Contract T201 for the construction of Mandai Depot and its associated facilities was awarded to Jurong Primewide Pte Ltd at a sum of S$329 million in October 2013. Construction began in December 2013, with completion in 2019.

Contract T206 for the construction of bored tunnels between Woodlands, Woodlands South and Mandai Depot was awarded to Shanghai Tunnel Engineering Co., Ltd at a sum of S$421 million on 18 October 2013. Construction will start in 2014, with completion in 2020. The contract includes completion of twin bored tunnels between Woodlands and Woodlands South, twin bored tunnels between Woodlands South and crossover tunnels to Mandai Depot, as well as a single bored tunnel between Woodlands and Mandai Depot.

In October 2020, the bus depot was handed over to Tower Transit, which had secured the contract for the Sembawang-Yishun bus package the previous month.

==Design==
The depot includes a rail administration building, stabling yards, test track, storage warehouses, maintenance workshops and a fully-equipped gym.

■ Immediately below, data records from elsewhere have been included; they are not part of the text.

Lemma DownloadImage_with_largest_limit_reads_nothing_witness :
  DownloadImage (fun (_ : string) (w : nat) =>
                   (inr {| StatusCode := 200; Body := b "image bytes";
                           BodyErr := None |}, S w))
    "https://cdn.example.org/a.png" MaxInt64 0%nat
  = (inr [], 1%nat).
Proof.
  by apply (DownloadImage_with_largest_limit_reads_nothing _ _ _ _
              {| StatusCode := 200; Body := b "image bytes"; BodyErr := None |}).
Defined.

(** ** Image introspection: the colour mode read off a model name *)

Lemma index_from_found (sub s : bytes) : forall i : Z,
  0 <= i ->
  (index_from sub s i <> -1 <-> exists p q, s = p ++ sub ++ q).
Proof.
  induction s as [|a s IH]; intros i Hi; cbn [index_from].
  - destruct (HasPrefix [] sub) eqn:E.
    + split; [|lia]. intros _. apply HasPrefix_true in E as [k Hk].
      exists [], k. done.
    + split; [done|]. intros (p & q & Hs). exfalso.
      apply not_true_iff_false in E. apply E, HasPrefix_true.
      symmetry in Hs. apply app_eq_nil in Hs as [-> Hs]. by exists q.
  - destruct (HasPrefix (a :: s) sub) eqn:E.
    + split; [|lia]. intros _. apply HasPrefix_true in E as [k Hk].
      exists [], k. done.
    + rewrite (IH (i + 1)) by lia. split.
      * intros (p & q & ->). by exists (a :: p), q.
      * intros ([|a' p] & q & Hs).
        -- exfalso. apply not_true_iff_false in E. apply E, HasPrefix_true.
           by exists q.
        -- injection Hs as -> ->. by exists p, q.
Qed.

Lemma Contains_true (s sub : bytes) :
  Contains s sub = true <-> exists p q, s = p ++ sub ++ q.
Proof.
  unfold Contains, Index. rewrite negb_true_iff, Z.eqb_neq.
  by apply index_from_found.
Qed.

Lemma Contains_NRGBA (s : bytes) :
  Contains s (b "RGBA") || Contains s (b "NRGBA") = Contains s (b "RGBA").
Proof.
  destruct (Contains s (b "RGBA")) eqn:E1; [done|]. cbn [orb].
  apply not_true_is_false. intros (p & q & ->)%Contains_true.
  apply not_true_iff_false in E1. apply E1, Contains_true.
  exists (p ++ b "N"), q. by rewrite <- app_assoc.
Qed.

(** X21: for an image that decodes with a colour model other than YCbCr,
    [GetImageInfo] reports the decoded width and height, no resolution,
    and the colour mode read off the model's type name: RGB when the name
    holds RGBA, else Grayscale when it holds Gray, else CMYK when it holds
    CMYK, else Unknown.  The test for NRGBA never decides, since a name
    that holds NRGBA holds RGBA. *)
Theorem GetImageInfo_reads_mode_off_model_name
    (strings_ToLower : string -> string)
    (image_DecodeConfig : bytes -> error + image_Config)
    (data : bytes) (ext modelStr : string) (cfg : image_Config) :
  strings_ToLower ext <> ".pdf" ->
  image_DecodeConfig data = inr cfg ->
  ColorModel cfg = Some (OtherModel modelStr) ->
  GetImageInfo strings_ToLower image_DecodeConfig data ext
  = {| Width := cfgWidth cfg; Height := cfgHeight cfg; DPI := None;
       ColorMode := mode_of_name modelStr |}.
Proof.
  intros Hext Hdec Hmodel. unfold GetImageInfo, mode_of_name.
  rewrite bool_decide_eq_false_2 by done.
  rewrite Hdec, Hmodel. by rewrite Contains_NRGBA.
Qed.

Lemma GetImageInfo_reads_mode_off_model_name_witness :
  GetImageInfo (fun s => s)
    (fun _ => inr {| ColorModel := Some (OtherModel "color.NRGBAModel");
                     cfgWidth := 640; cfgHeight := 480 |})
    (b "image bytes") ".png"
  = {| Width := 640; Height := 480; DPI := None; ColorMode := ColorModeRGB |}.
Proof.
  exact (GetImageInfo_reads_mode_off_model_name (fun s => s)
           (fun _ => inr {| ColorModel := Some (OtherModel "color.NRGBAModel");
                            cfgWidth := 640; cfgHeight := 480 |})
           (b "image bytes") ".png" "color.NRGBAModel"
           {| ColorModel := Some (OtherModel "color.NRGBAModel");
              cfgWidth := 640; cfgHeight := 480 |}
           ltac:(discriminate) eq_refl eq_refl).
Defined.
(** The chunks of the pipeline, from what [crawl] returned. *)
Lemma bootstrap_chunks_eq base_url got_llms got_sitemap session_get clock pages store :
  crawl base_url got_llms got_sitemap (Some SECTIONS) = Ok (pages, store) ->
  let store' := (scrape_loop session_get clock None 0 pages store).1 in
  bootstrap_chunks base_url got_llms got_sitemap session_get clock
  = Ok (chunk_pages (omap (fun a => store' !! a) (keep_loaded store' pages)) None).1.
Proof.
  intros H store'. unfold PopulateStore.bootstrap_chunks. rewrite H. cbn.
  unfold scrape. subst store'.
  destruct (scrape_loop session_get clock None 0 pages store) as [st log]. cbn.
  by destruct (chunk_pages _ None).
Qed.

(** What [crawl] returns for the two sections: every object named is a
    page of one of them, as discovery made it. *)
Lemma crawl_sections_inv base_url got_llms got_sitemap pages store a :
  crawl base_url got_llms got_sitemap (Some SECTIONS) = Ok (pages, store) ->
  a ∈ pages ->
  exists q s, store !! a = Some q /\ section q = Some s /\ s ∈ SECTIONS
    /\ source q = "llms.txt".
Proof.
  intros H Ha.
  destruct (extract_pages_from_llms (datetime := datetime) (float := float)
              raise_for_status urljoin urlparse_path HttpUrl
              got_llms base_url) as [l|e] eqn:Hl.
  2:{ unfold Crawler.crawl in H. by rewrite Hl in H. }
  destruct (extract_metadata_from_sitemap raise_for_status ET_fromstring
              date_parser_parse float_of_str got_sitemap) as [meta|e] eqn:Hm.
  2:{ unfold Crawler.crawl in H. by rewrite Hl, Hm in H. }
  rewrite (crawl_ok _ _ _ _ _ _ _ _ _ _ _ _ _ Hl Hm) in H. cbn zeta in H.
  unfold SECTIONS in H at 1. injection H as <- <-.
  apply list_elem_of_filter in Ha as [Hsec _].
  rewrite lookup_map_seq_0, list_lookup_fmap in Hsec |- *.
  destruct (l !! a) as [q|] eqn:Hq; [|done]. cbn in Hsec. injection Hsec as Hsec.
  unfold in_sections in Hsec.
  destruct (section (merge_page meta q)) as [s|] eqn:Hs; [|done].
  apply bool_decide_eq_true in Hsec.
  exists (merge_page meta q), s. split; [done|]. split; [done|]. split; [done|].
  apply list_elem_of_lookup_2 in Hq.
  destruct (extract_pages_fresh _ _ _ _ _ _ _ q Hl Hq) as (_ & _ & _ & Hsrc).
  unfold merge_page. by destruct (meta !! url q).
Qed.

The administration building will house the Operation Control Centre (OCC) and Depot Control Centre (DCC) for the Thomson–East Coast Line. The stabling yards have a capacity for 90 trains, and stabling capacity supplemented by the East Coast Integrated Depot. The workshops have the capability of servicing and maintaining 11 trains simultaneously. A 66kV substation will be built to support the operation of the TEL.

The bus depot is situated on the roof of the train stabling yard, and provides parking and maintenance facilities for at least 550 buses for the Sembawang-Yishun bus package under Singapore's bus contracting model.